Today and tomorrow and yesterday, too,
The flowers are dyin’ like all things do,
Follow me close, I’m going to Ballinalee,
I’ll lose my mind if you don’t come with me.

Why does Ballinalee, a remote village in County Longford in the Irish midlands, feature in the song? One of our correspondents has a theory.

He suggests it is a reference to the early nineteenth century, Irish-language poet Antoine Ó Raifteirí’s (Anthony Raftery) poem ‘The Lass from Ballynalee.’ Raftery was a contemporary of James Clarence Mangan, beloved of Irish songster Shane MacGowan, the resident Bard of Ballsbridge.

Rumour has that the Bard of Duluth met the Bard of Ballsbridge for dinner in the Intercontinental Hotel a few years ago and talked poetry all night.
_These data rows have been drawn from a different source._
Lemma renameFrame_moves_the_frame_witness :
  exists d data,
    parse_raw (JObj small_props) = Normal d /\
    lookup "f" (frame_entries small_props) = Some data /\
    exists raw' d',
      _renameFrame (Some "h") (viewing (Some d) "f") (Some "doc.chg")
                   (Normal (JObj small_props))
      = Normal (Normal raw', setCurrentFrame (viewing (Some d) "f") (Some "h")) /\
      parse_raw raw' = Normal d' /\
      nodes d' = nodes d /\ edges d' = edges d /\
      frameNames d'
      = filter (other_name "f") (frameNames d) ++ (if visible data then ["h"] else []) /\
      lookup "h" (frames d') = lookup "f" (frames d) /\
      lookup "f" (frames d') = None /\
      (forall k, k <> "f" -> k <> "h" -> lookup k (frames d') = lookup k (frames d)) /\
      (visible data = true ->
       _currentFrame (setData (setCurrentFrame (viewing (Some d) "f") (Some "h")) (Some d'))
       = Some "h").
Proof.
  do 2 eexists. split; [reflexivity|]. split; [reflexivity|].
  apply (renameFrame_moves_the_frame small_props _ "f" "h" "doc.chg");
    [ cbn; repeat constructor; cbn; intuition discriminate
    | reflexivity | reflexivity | reflexivity | reflexivity | reflexivity
    | discriminate | discriminate | discriminate | discriminate | reflexivity ].
Defined.
Definition byte_val (b : byte) : Z := Z.of_N (Byte.to_N b).
(** The conversion [byte(z)]: the low eight bits. *)
Definition byte_of (z : Z) : byte := default x00 (Byte.of_N (Z.to_N (wrap 8 z))).

Lemma byte_val_fits b : fits 8 (byte_val b).
Proof.
  unfold fits, byte_val. pose proof (Byte.to_N_bounded b). change (2 ^ 8) with 256. lia.
Qed.

Lemma byte_of_val b : byte_of (byte_val b) = b.
Proof.
  unfold byte_of. rewrite wrap_small by apply byte_val_fits.
  unfold byte_val. by rewrite N2Z.id, Byte.of_to_N.
Qed.

Lemma byte_val_of z : byte_val (byte_of z) = wrap 8 z.
Proof.
  unfold byte_val, byte_of. pose proof (wrap_fits 8 z) as Hf.
  unfold fits in Hf. change (2 ^ 8) with 256 in Hf.
  destruct (Byte.of_N (Z.to_N (wrap 8 z))) as [b|] eqn:E; simpl.
  - apply Byte.to_of_N in E. rewrite E. lia.
  - apply Byte.of_N_None_iff in E. lia.
Qed.

#[export] Instance byte_val_inj : Inj (=) (=) byte_val.
Proof. intros a b E. by rewrite <- (byte_of_val a), <- (byte_of_val b), E. Qed.

#[export] Hint Resolve byte_val_fits : go.

(** ** Big-endian integers ([binary.BigEndian.PutUintN] and [UintN])

    [be_put n z] is the [n]-byte big-endian form of [z] truncated to [8n] bits. *)

Fixpoint be_put (n : nat) (z : Z) : list byte :=
  match n with
  | O => []
  | S m => byte_of (z ≫ (8 * Z.of_nat m)) :: be_put m z
  end.

Definition be_get (l : list byte) : Z :=
  foldl (λ acc b, acc * 256 + byte_val b) 0 l.

Lemma length_be_put n z : length (be_put n z) = n.
Proof. induction n; simpl; auto. Qed.
#[export] Hint Rewrite length_be_put : go.

Lemma be_get_acc l acc :
  foldl (λ acc b, acc * 256 + byte_val b) acc l = acc * 2 ^ (8 * Z.of_nat (length l)) + be_get l.
Proof.
  revert acc. unfold be_get. induction l as [|b l IH]; intros acc; [simpl; lia|].
  cbn [foldl length]. rewrite IH, (IH (0 * 256 + byte_val b)).
  replace (8 * Z.of_nat (S (length l))) with (8 + 8 * Z.of_nat (length l)) by lia.
  rewrite Z.pow_add_r by lia. change (2 ^ 8) with 256. lia.
Qed.

Lemma be_get_cons b l : be_get (b :: l) = byte_val b * 2 ^ (8 * Z.of_nat (length l)) + be_get l.
Proof. unfold be_get at 1. simpl. by rewrite be_get_acc. Qed.

Lemma be_get_fits l : fits (8 * Z.of_nat (length l)) (be_get l).
Proof.
  unfold fits. induction l as [|b l IH]; [by cbv|].
  rewrite be_get_cons. cbn [length]. pose proof (byte_val_fits b) as Hb. unfold fits in Hb.
  change (2 ^ 8) with 256 in Hb.
  replace (8 * Z.of_nat (S (length l))) with (8 + 8 * Z.of_nat (length l)) by lia.
  rewrite Z.pow_add_r by lia. change (2 ^ 8) with 256. nia.
Qed.

Lemma be_get_put n z : be_get (be_put n z) = wrap (8 * Z.of_nat n) z.
Proof.
  unfold wrap. induction n as [|n IH]; [by rewrite Z.mod_1_r|].
  cbn [be_put]. rewrite be_get_cons, IH, length_be_put, byte_val_of. unfold wrap.
  rewrite Z.shiftr_div_pow2 by lia.
  replace (8 * Z.of_nat (S n)) with (8 * Z.of_nat n + 8) by lia.
  rewrite Z.pow_add_r by lia.
  rewrite (Z.rem_mul_r z) by lia. lia.
Qed.

Lemma be_put_get l : be_put (length l) (be_get l) = l.
Proof.
  assert (∀ l k, be_put (length l) (be_get l + k * 2 ^ (8 * Z.of_nat (length l))) = l) as Hk.
  { clear l. induction l as [|b l IH]; intros k; [done|]. cbn [length be_put].
    replace (8 * Z.of_nat (S (length l))) with (8 + 8 * Z.of_nat (length l)) by lia.
    rewrite be_get_cons, Z.pow_add_r by lia. change (2 ^ 8) with 256.
    set (p := 2 ^ (8 * Z.of_nat (length l))).
    replace (byte_val b * p + be_get l + k * (256 * p))
      with (be_get l + (byte_val b + k * 256) * p) by ring.
    f_equal; [|apply IH].
    rewrite Z.shiftr_div_pow2 by lia. fold p.
    pose proof (be_get_fits l) as Hf. unfold fits in Hf. fold p in Hf.
    rewrite Z.div_add, Z.div_small, Z.add_0_l by lia.
    apply byte_val_inj. rewrite byte_val_of. unfold wrap. change (2 ^ 8) with 256.
    rewrite Z.mod_add by lia. apply (wrap_small 8), byte_val_fits. }
  specialize (Hk l 0). by rewrite Z.mul_0_l, Z.add_0_r in Hk.
Qed.

Lemma be_get_put_fits n z : fits (8 * Z.of_nat n) z → be_get (be_put n z) = z.
Proof. intros. by rewrite be_get_put, wrap_small. Qed.

(** ** Slices

    A Go byte slice sees [contents], and its backing array holds [spare] after them:
    a slice expression may reach up to the capacity, an index only up to the length. *)

Record Slice := mkSlice { contents : list byte; spare : list byte }.

(** [data[off]] *)
Definition at_ {E} (s : Slice) (off : nat) : res E byte :=
  match contents s !! off with Some b => Ok b | None => Panic end.

(** [data[a:b]] *)
Definition sub {E} (s : Slice) (a b : nat) : res E (list byte) :=
  if decide (a ≤ b ≤ length (contents s) + length (spare s))%nat
  then Ok (take (b - a) (drop a (contents s ++ spare s))) else Panic.

(** [data[a:]] *)
Definition from {E} (s : Slice) (a : nat) : res E Slice :=
  if decide (a ≤ length (contents s))%nat
  then Ok (mkSlice (drop a (contents s)) (spare s)) else Panic.

(** [data[:b]], which keeps the rest of the backing array as spare capacity. *)
Definition upto {E} (s : Slice) (b : nat) : res E Slice :=
  if decide (b ≤ length (contents s) + length (spare s))%nat
  then Ok (mkSlice (take b (contents s ++ spare s)) (drop b (contents s ++ spare s))) else Panic.

(** [binary.BigEndian.UintN(data[off:])], [n] the number of bytes. *)
Definition uint_at {E} (n : nat) (s : Slice) (off : nat) : res E Z :=
  if decide (off + n ≤ length (contents s))%nat
  then Ok (be_get (take n (drop off (contents s)))) else Panic.

(** The slice of a freshly made [[]byte] of exact size. *)
Definition whole (l : list byte) : Slice := mkSlice l [].

(** [copy(dst[off:], src)] into [n] zeroed bytes: [src] cut or padded to [n]. *)
Definition copy_to (n : nat) (src : list byte) : list byte :=
  take n (src ++ replicate n x00).

Lemma length_copy_to n src : length (copy_to n src) = n.
Proof. unfold copy_to. rewrite length_take, length_app, length_replicate. lia. Qed.

Lemma copy_to_exact n src : length src = n → copy_to n src = src.
Proof. intros <-. unfold copy_to. by rewrite take_app_length. Qed.
#[export] Hint Rewrite length_copy_to : go.

(** ** Fixed-size arrays [[n]byte] *)

Record array (n : nat) := mkArray {
  bytes_of : list byte;
  array_ok : bool_decide (length bytes_of = n) = true }.
Arguments mkArray {n} bytes_of array_ok.
Arguments bytes_of {n} a.
Arguments array_ok {n} a.

Lemma length_array {n} (a : array n) : length (bytes_of a) = n.
Proof. destruct a as [l H]. simpl. by apply bool_decide_eq_true in H. Qed.
#[export] Hint Rewrite @length_array : go.

Lemma array_eq {n} (a b : array n) : bytes_of a = bytes_of b → a = b.
Proof.
  destruct a as [l Hl], b as [k Hk]. simpl. intros ->. f_equal. apply (proof_irrel Hl Hk).
Qed.

#[export] Instance array_eq_dec n : EqDecision (array n).
Proof.
  intros a b. destruct (decide (bytes_of a = bytes_of b)) as [H|H].
  - left. by apply array_eq.
  - right. intros ->. by apply H.
Defined.

(** [var a [n]byte; copy(a[:], src)] *)
Definition array_copy (n : nat) (src : list byte) : array n :=
  mkArray (copy_to n src) (bool_decide_eq_true_2 _ (length_copy_to n src)).

Lemma bytes_of_array_copy n src : length src = n → bytes_of (array_copy n src) = src.
Proof. apply copy_to_exact. Qed.

Lemma array_copy_bytes_of {n} (a : array n) : array_copy n (bytes_of a) = a.
Proof. apply array_eq. by rewrite bytes_of_array_copy by apply length_array. Qed.

#[export] Program Instance array_countable n : Countable (array n) :=
  inj_countable bytes_of (λ l, Some (array_copy n l)) _.
Next Obligation. intros n a. cbv beta. by rewrite array_copy_bytes_of. Qed.

#[export] Instance array_inhabited n : Inhabited (array n) := populate (array_copy n []).

(** ** Reading a slice field by field

    [cursor s off l]: the bytes of [s] from offset [off] on are [l]. *)

Definition cursor (s : Slice) (off : nat) (l : list byte) : Prop :=
  drop off (contents s) = l ∧ (off + length l)%nat = length (contents s).

Lemma cursor_start l sp : cursor (mkSlice l sp) 0 l.
Proof. done. Qed.

Section cursor.
Context {E : Type} (s : Slice) (off : nat).

Lemma cursor_app f l n : cursor s off (f ++ l) → length f = n → cursor s (off + n) l.
Proof.
  intros [Hd Hl] <-. split.
  - by rewrite <- drop_drop, Hd, drop_app_length.
  - rewrite length_app in Hl. lia.
Qed.

Lemma cursor_cons b l : cursor s off (b :: l) → cursor s (off + 1) l.
Proof. intros H. by apply (cursor_app [b]). Qed.

Lemma cursor_at b l : cursor s off (b :: l) → at_ (E:=E) s off = Ok b.
Proof.
  intros [Hd _]. unfold at_.
  assert (contents s !! off = Some b) as ->; [|done].
  by rewrite <- (Nat.add_0_r off), <- lookup_drop, Hd.
Qed.

Lemma cursor_uint f l n : cursor s off (f ++ l) → length f = n →
  uint_at (E:=E) n s off = Ok (be_get f).
Proof.
  intros [Hd Hl] <-. unfold uint_at. rewrite length_app in Hl.
  rewrite decide_True by lia. by rewrite Hd, take_app_length.
Qed.

Lemma cursor_sub f l n : cursor s off (f ++ l) → length f = n →
  sub (E:=E) s off (off + n) = Ok f.
Proof.
  intros [Hd Hl] <-. unfold sub. rewrite length_app in Hl.
  rewrite decide_True by lia.
  replace (off + length f - off)%nat with (length f) by lia.
  rewrite drop_app_le by lia. rewrite Hd, <- app_assoc. by rewrite take_app_length.
Qed.
End cursor.

(** Consume the next field of the message: the read at offset [o] takes it from
    the hypothesis [cursor s o _]. *)
Ltac cursor_step :=
  match goal with
  | H : cursor ?s ?o (?b :: _) |- context [ at_ ?s ?o ] =>
      rewrite (cursor_at s o b _ H); apply cursor_cons in H
  | H : cursor ?s ?o (?f ++ _) |- context [ uint_at ?n ?s ?o ] =>
      rewrite (cursor_uint s o f _ n H) by (autorewrite with go; reflexivity);
      apply (cursor_app s o f _ n) in H; [|autorewrite with go; reflexivity]
  | H : cursor ?s ?o (?f ++ _) |- context [ sub ?s ?o (?o + ?n)%nat ] =>
      rewrite (cursor_sub s o f _ n H) by (autorewrite with go; reflexivity);
      apply (cursor_app s o f _ n) in H; [|autorewrite with go; reflexivity]
  end.

(** ** Reads within the length never panic, and never see the spare capacity *)

Lemma at_ok {E} s off : (off < length (contents s))%nat → ∃ b, at_ (E:=E) s off = Ok b.
Proof.
  intros H. unfold at_. destruct (lookup_lt_is_Some_2 _ _ H) as [b ->]. eauto.
Qed.

Lemma uint_at_ok {E} n s off : (off + n ≤ length (contents s))%nat →
  ∃ z, uint_at (E:=E) n s off = Ok z ∧ fits (8 * Z.of_nat n) z.
Proof.
  intros H. unfold uint_at. rewrite decide_True by done. eexists; split; [done|].
  set (l := take n _). replace (Z.of_nat n) with (Z.of_nat (length l)); [apply be_get_fits|].
  unfold l. rewrite length_take, length_drop. lia.
Qed.

Lemma uint_at_panic {E} n s off :
  (length (contents s) < off + n)%nat → uint_at (E:=E) n s off = Panic.
Proof. intros H. unfold uint_at. by rewrite decide_False by lia. Qed.

(** Reads fail only by panicking. *)
Lemma uint_at_no_err {E} n s off (e : E) : uint_at n s off ≠ Err e.
Proof. unfold uint_at. by destruct (decide _). Qed.

Lemma sub_no_err {E} s a b (e : E) : sub s a b ≠ Err e.
Proof. unfold sub. by destruct (decide _). Qed.

Lemma sub_ok {E} s a b : (a ≤ b ≤ length (contents s))%nat →
  sub (E:=E) s a b = Ok (take (b - a) (drop a (contents s))).
Proof.
  intros H. unfold sub. rewrite decide_True by lia. f_equal.
  rewrite drop_app_le by lia. by rewrite take_app_le by (rewrite length_drop; lia).
Qed.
Conceivably, the Bard of Ballsbridge, who is a great admirer of James Clarence Mangan, suggested his fellow Bard take a look at Raftery, who was blinded as a child after a dose of smallpox. We’re actively pursuing comment from the Ballsbridge citadel.

It’s known that Dylan spent three days in Ardmore Studios, Bray, during the same trip, working on an as-yet unnamed project with his touring band. Was he inspired by Shane to write some new songs and then record them straight away?

The link might sound fanciful, but another online sleuth has noticed that a line in the final verse of the same song, “Keep your mouth away from me”, matches a line from Lord Longford’s translation of the seventeenth-century Irish poem, “Keep your Kiss to Yourself”.

The latter is anthologised in Seán Ó Tuama and Thomas Kinsella’s An Duanaire, 1600-1900: Poems of the Dispossessed (Bord na Gaeilge, 1981). Did the Bard of Ballsbridge reach to his shelf and grab a copy to present to Bob on their meeting? And what did Bob give Shane?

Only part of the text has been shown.